As shown in Table 4, the identification accuracy of the fault diagnosis model proposed in this paper, based on SVD-EDS-GST combined with ResViT, reached 99.076%. Compared with STFT-ViT, SVD-EDS-GST-2DCNN, SVD-EDS-GST-LSTM, GST-ViT, and SVD-EDS-GST-ViT, the accuracy rate was improved by 3.5%, 3.84%, 4.8%, 8.02%, and 0.56%, respectively. The model proposed in this study has the smallest standard deviation, which is 0.4128. It proves that the method proposed in this paper has good accuracy and stability.

6. Conclusions

In the complex and harsh environment of agriculture, research on the intelligent fault diagnosis of agricultural machinery components is very important. The Vision Transformer model has high accuracy in image classification, but it processes image blocks instead of traditional pixel-level features, which may affect the acquisition of local information in some cases. To solve this problem, this study proposed a method based on SVD-EDS-GST combined with ResViT for the fault diagnosis of rolling bearings in agricultural machinery. Through comprehensive experimental verification and performance evaluation, the following conclusions were drawn:

(1) Singular value decomposition combined with the energy difference spectrum method can be used to accurately reconstruct signals and significantly improve the quality and clarity of useful signals, effectively de-noising rolling bearing vibration signals.

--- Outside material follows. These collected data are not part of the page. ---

Lemma C1_mock_response_gives_75 :
  fst (getWeightMeasurements mock_preset_world withingsAPIBaseURL "abc" boot) = Ret 75%float.
Proof.
  refine (proj2 (C1_weight_is_first_value_over_1000
                   mock_preset_world withingsAPIBaseURL "abc" boot
                   (mkResponse 200 (Doc mock_measures)) None eq_refl eq_refl) eq_refl).
Defined.

(** C2. When the response is received and its parsed body has no
    measurement group, which is the case for every body that is not
    well-formed JSON, [MeasureGroups[0]] has no value and
    [getWeightMeasurements] panics with an index out of range. *)
Theorem C2_empty_groups_index_out_of_range :
  forall (w : World) (base token : string) (s : Proc)
         (res : Response) (err : option string),
    url_Parse w (measure_url base) = None ->
    RoundTrip w (measure_request base token) = (Some res, err) ->
    (forall msg, Body res = NotJSON msg ->
        Measures.MeasureGroups (Measures.Body (parsedMeasures (Body res))) = [])
    /\ (Measures.MeasureGroups (Measures.Body (parsedMeasures (Body res))) = [] ->
        nth_error (Measures.MeasureGroups (Measures.Body (parsedMeasures (Body res)))) 0 = None
        /\ fst (getWeightMeasurements w base token s) = Panicked (IndexOutOfRange 0 0)).
Proof.
  intros w base token s res err Hurl Hdo.
  rewrite getWeightMeasurements_run, Hurl, Hdo. cbn [fst].
  split.
  - intros msg ->. reflexivity.
  - intros H. unfold first_value. rewrite H. split; reflexivity.
Qed.

Lemma C2_not_json_panics :
  fst (getWeightMeasurements world_with_empty_answer
         withingsAPIBaseURL "abc" boot) = Panicked (IndexOutOfRange 0 0).
Proof.
  apply (proj2 (C2_empty_groups_index_out_of_range
                  world_with_empty_answer
                  withingsAPIBaseURL "abc" boot
                  (mkResponse 200 (NotJSON "unexpected end of JSON input")) None
                  eq_refl eq_refl)).
  reflexivity.
Defined.

(** X1. When [client.Do] returns no response for the measurement query
    (a network error), [getWeightMeasurements] prints the error, if one
    came with it, and then panics on [res.Body] with a nil dereference;
    nothing is parsed and nothing is returned. *)
Theorem X1_measurement_query_without_response_panics :
  forall (w : World) (base token : string) (s : Proc) (err : option string),
    url_Parse w (measure_url base) = None ->
    RoundTrip w (measure_request base token) = (None, err) ->
    getWeightMeasurements w base token s
    = (Panicked NilDereference,
       after (errline err ++ [Do (measure_request base token); measure_call base token]) s).
Proof.
  intros w base token s err Hurl Hdo.
  now rewrite getWeightMeasurements_run, Hurl, Hdo.
Qed.

Lemma X1_no_network_run :
  fst (getWeightMeasurements world_without_network withingsAPIBaseURL "abc" boot)
  = Panicked NilDereference.
Proof.
  exact (f_equal fst
           (X1_measurement_query_without_response_panics world_without_network
              withingsAPIBaseURL "abc" boot (Some "dial tcp: connection refused")
              eq_refl eq_refl)).
Defined.

(** X2. When the first measurement group of the parsed body has no
    measure, [Measures[0]] is out of range and [getWeightMeasurements]
    panics, whatever the later groups hold. *)
Theorem X2_first_group_without_measure_panics :
  forall (w : World) (base token : string) (s : Proc)
         (res : Response) (err : option string)
         (g : Measures.Group) (gs : list Measures.Group),
    url_Parse w (measure_url base) = None ->
    RoundTrip w (measure_request base token) = (Some res, err) ->
    Measures.MeasureGroups (Measures.Body (parsedMeasures (Body res))) = g :: gs ->
    Measures.Measures g = [] ->
    fst (getWeightMeasurements w base token s) = Panicked (IndexOutOfRange 0 0).
Proof.
  intros w base token s res err g gs Hurl Hdo Hg Hm.
  rewrite getWeightMeasurements_run, Hurl, Hdo. cbn [fst].
  unfold first_value. now rewrite Hg, Hm.
Qed.

Lemma X2_empty_first_group_run :
  fst (getWeightMeasurements world_with_empty_first_group withingsAPIBaseURL "abc" boot)
  = Panicked (IndexOutOfRange 0 0).
Proof.
  exact (X2_first_group_without_measure_panics world_with_empty_first_group
           withingsAPIBaseURL "abc" boot
           (mkResponse 200 (Doc measures_after_an_empty_group)) None
           (Measures.mkGroup 0 0 [])
           [Measures.mkGroup 0 0 [Measures.mkMeasure 75000%float 0]]
           eq_refl eq_refl eq_refl eq_refl).
Defined.

(** X4. For every measurement response that is a JSON object in which,
    with keys taken up to case and occurring once, [body] is an object,
    its [measuregrps] an array starting with an object, that object's
    [Measures] an array starting with an object, and that object's [value]
    a number reading as the float [f], [getWeightMeasurements] returns
    [f / 1000], whatever other members, groups and measures there are. *)
Theorem X4_weight_read_from_the_document :
  forall (w : World) (base token : string) (s : Proc)
         (res : Response) (err : option string)
         (top bm gm mm : list (string * json)) (gs ms : list json)
         (n : number) (f : float),
    url_Parse w (measure_url base) = None ->
    RoundTrip w (measure_request base token) = (Some res, err) ->
    Body res = Doc (JObject top) ->
    sole_member "body" (JObject bm) top ->
    sole_member "measuregrps" (JArray (JObject gm :: gs)) bm ->
    sole_member "Measures" (JArray (JObject mm :: ms)) gm ->
    sole_member "value" (JNumber n) mm ->
    as_float64 n = Some f ->
    fst (getWeightMeasurements w base token s) = Ret (f / 1000)%float.
Proof.
  intros w base token s res err top bm gm mm gs ms n f
         Hurl Hdo Hdoc Hbody Hgroups Hmeasures Hvalue Hf.
  rewrite getWeightMeasurements_run, Hurl, Hdo, Hdoc. cbn [fst].
  eapply first_value_of_document; eassumption.
Qed.

Lemma X4_mock_document_run :
  fst (getWeightMeasurements mock_preset_world withingsAPIBaseURL "abc" boot)
  = Ret (75000 / 1000)%float.
Proof.
  refine (X4_weight_read_from_the_document mock_preset_world withingsAPIBaseURL "abc" boot
            (mkResponse 200 (Doc mock_measures)) None
            _ _ _ _ [] [] (Num (Some 75000%float) (Some 75000)) 75000%float
            eq_refl eq_refl eq_refl _ _ _ _ eq_refl);
    apply sole_member_here; (reflexivity || constructor).
Defined.

(** C9. The weight that [getWeightMeasurements] returns is a function of
    the value of the first measure of the first group alone: two runs, in
    any two worlds and with any two responses, whose parsed bodies agree
    on that field return the same weight, whatever the status, the type
    codes, the timestamps and the further groups and measures are. *)
Theorem C9_weight_depends_only_on_first_value :
  forall (w1 w2 : World) (base1 base2 token1 token2 : string) (s1 s2 : Proc)
         (res1 res2 : Response) (err1 err2 : option string)
         (g1 g2 : Measures.Group) (gs1 gs2 : list Measures.Group)
         (m1 m2 : Measures.Measure) (ms1 ms2 : list Measures.Measure),
    url_Parse w1 (measure_url base1) = None ->
    url_Parse w2 (measure_url base2) = None ->
    RoundTrip w1 (measure_request base1 token1) = (Some res1, err1) ->
    RoundTrip w2 (measure_request base2 token2) = (Some res2, err2) ->
    Measures.MeasureGroups (Measures.Body (parsedMeasures (Body res1))) = g1 :: gs1 ->
    Measures.MeasureGroups (Measures.Body (parsedMeasures (Body res2))) = g2 :: gs2 ->
    Measures.Measures g1 = m1 :: ms1 ->
    Measures.Measures g2 = m2 :: ms2 ->
    Measures.Value m1 = Measures.Value m2 ->
    fst (getWeightMeasurements w1 base1 token1 s1)
    = fst (getWeightMeasurements w2 base2 token2 s2).
Proof.
  intros w1 w2 base1 base2 token1 token2 s1 s2 res1 res2 err1 err2
         g1 g2 gs1 gs2 m1 m2 ms1 ms2 Hu1 Hu2 Hd1 Hd2 Hg1 Hg2 Hm1 Hm2 Hv.
  rewrite !getWeightMeasurements_run, Hu1, Hu2, Hd1, Hd2. cbn [fst].
  unfold first_value. rewrite Hg1, Hg2, Hm1, Hm2, Hv. reflexivity.
Qed.

Lemma C9_two_mock_responses_same_weight :
  fst (getWeightMeasurements mock_preset_world
         withingsAPIBaseURL "abc" boot)
  = fst (getWeightMeasurements (mock "xyz" (NotJSON "") (Doc mock_measures'))
         withingsAPIBaseURL "xyz" (mkProc [Stdin] [] [] [])).
Proof.
  eapply (C9_weight_depends_only_on_first_value
            mock_preset_world
            (mock "xyz" (NotJSON "") (Doc mock_measures'))
            withingsAPIBaseURL withingsAPIBaseURL "abc" "xyz" boot (mkProc [Stdin] [] [] [])
            (mkResponse 200 (Doc mock_measures)) (mkResponse 200 (Doc mock_measures'))
            None None);
    reflexivity.
Defined.

(** C10. Whatever the access token, [getWeightMeasurements] hands exactly
    one request to [client.Do], provided [http.NewRequest] accepts the
    URL: a POST of the base URL followed by
    [/measure?action=getmeas&meastypes=1&category=1&lastupdate=integer],
    with the single header [Authorization: Bearer <token>]. *)
Theorem C10_one_post_with_bearer_token :
  forall (w : World) (base token : string) (s : Proc),
    url_Parse w (base ++ "/measure?action=getmeas&meastypes=1&category=1&lastupdate=integer") = None ->
    requests (trace (snd (getWeightMeasurements w base token s)))
    = mkRequest "POST"
        (base ++ "/measure?action=getmeas&meastypes=1&category=1&lastupdate=integer")
        [("Authorization", "Bearer " ++ token)]
      :: requests (trace s).
Proof.
  intros w base token s Hurl.
  rewrite getWeightMeasurements_run. unfold measure_url at 1. rewrite Hurl.
  fold (measure_url base). fold (measure_request base token).
  destruct (RoundTrip w _) as [[res|] err];
    cbn [snd after trace]; rewrite !requests_app, requests_errline; reflexivity.
Qed.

(2) The ResNet-Vision Transformer method proposed in this paper integrates the ResNet34 architecture and retains the relative relationships between locations through relative position coding to enhance the model’s generalization ability. The experimental results showed that the average accuracy of the fault diagnosis model used in this paper was 99.08% for different fault states of rolling bearings, with higher accuracy and stability.

(3) The proposed fault diagnosis model based on SVD-EDS-GST combined with ResViT provided a more significant improvement when compared to STFT-ViT, SVD-EDS-GST-2DCNN, SVD-EDS-GST-LSTM, GST-ViT, and SVD-EDS-GST-ViT, with improvements in accuracy of 3.5%, 3.84%, 4.8%, 8.02%, and 0.56%, respectively. The standard deviation was also minimized, again proving that the proposed model has good accuracy and stability.

Although the diagnostic results of this study are very good, there are still some limitations. The method we proposed is currently only studied and applied under laboratory offline conditions, and cannot be used for online real-time monitoring. In the future, we will monitor the rolling bearing status online in real time and realize early prediction of faults through deep learning models. Agricultural machinery and equipment often operate under variable working conditions, and the introduction of transfer learning can be considered in future work. It is also hoped that the experimental theory can be applied to engineering practice.

Author Contributions

Conceptualization, F.X. and Y.W.; methodology, F.X. and G.W.; validation, F.X. and Y.W.; investigation, F.X., E.S. and Q.F.; writing—original draft preparation, F.X. and Y.W.; writing—review and editing, F.X. and M.S. All authors have read and agreed to the published version of the manuscript.

Funding

This research was funded by the National Natural Science Foundation of China (52265068), the Natural Science Foundation of Jiangxi Province (20224BAB204050), Equipment Key Laboratory Project of the Ministry of Education (KLCEZ2022-02), and the Project of Jiangxi Provincial Department of Education (GJJ2200627).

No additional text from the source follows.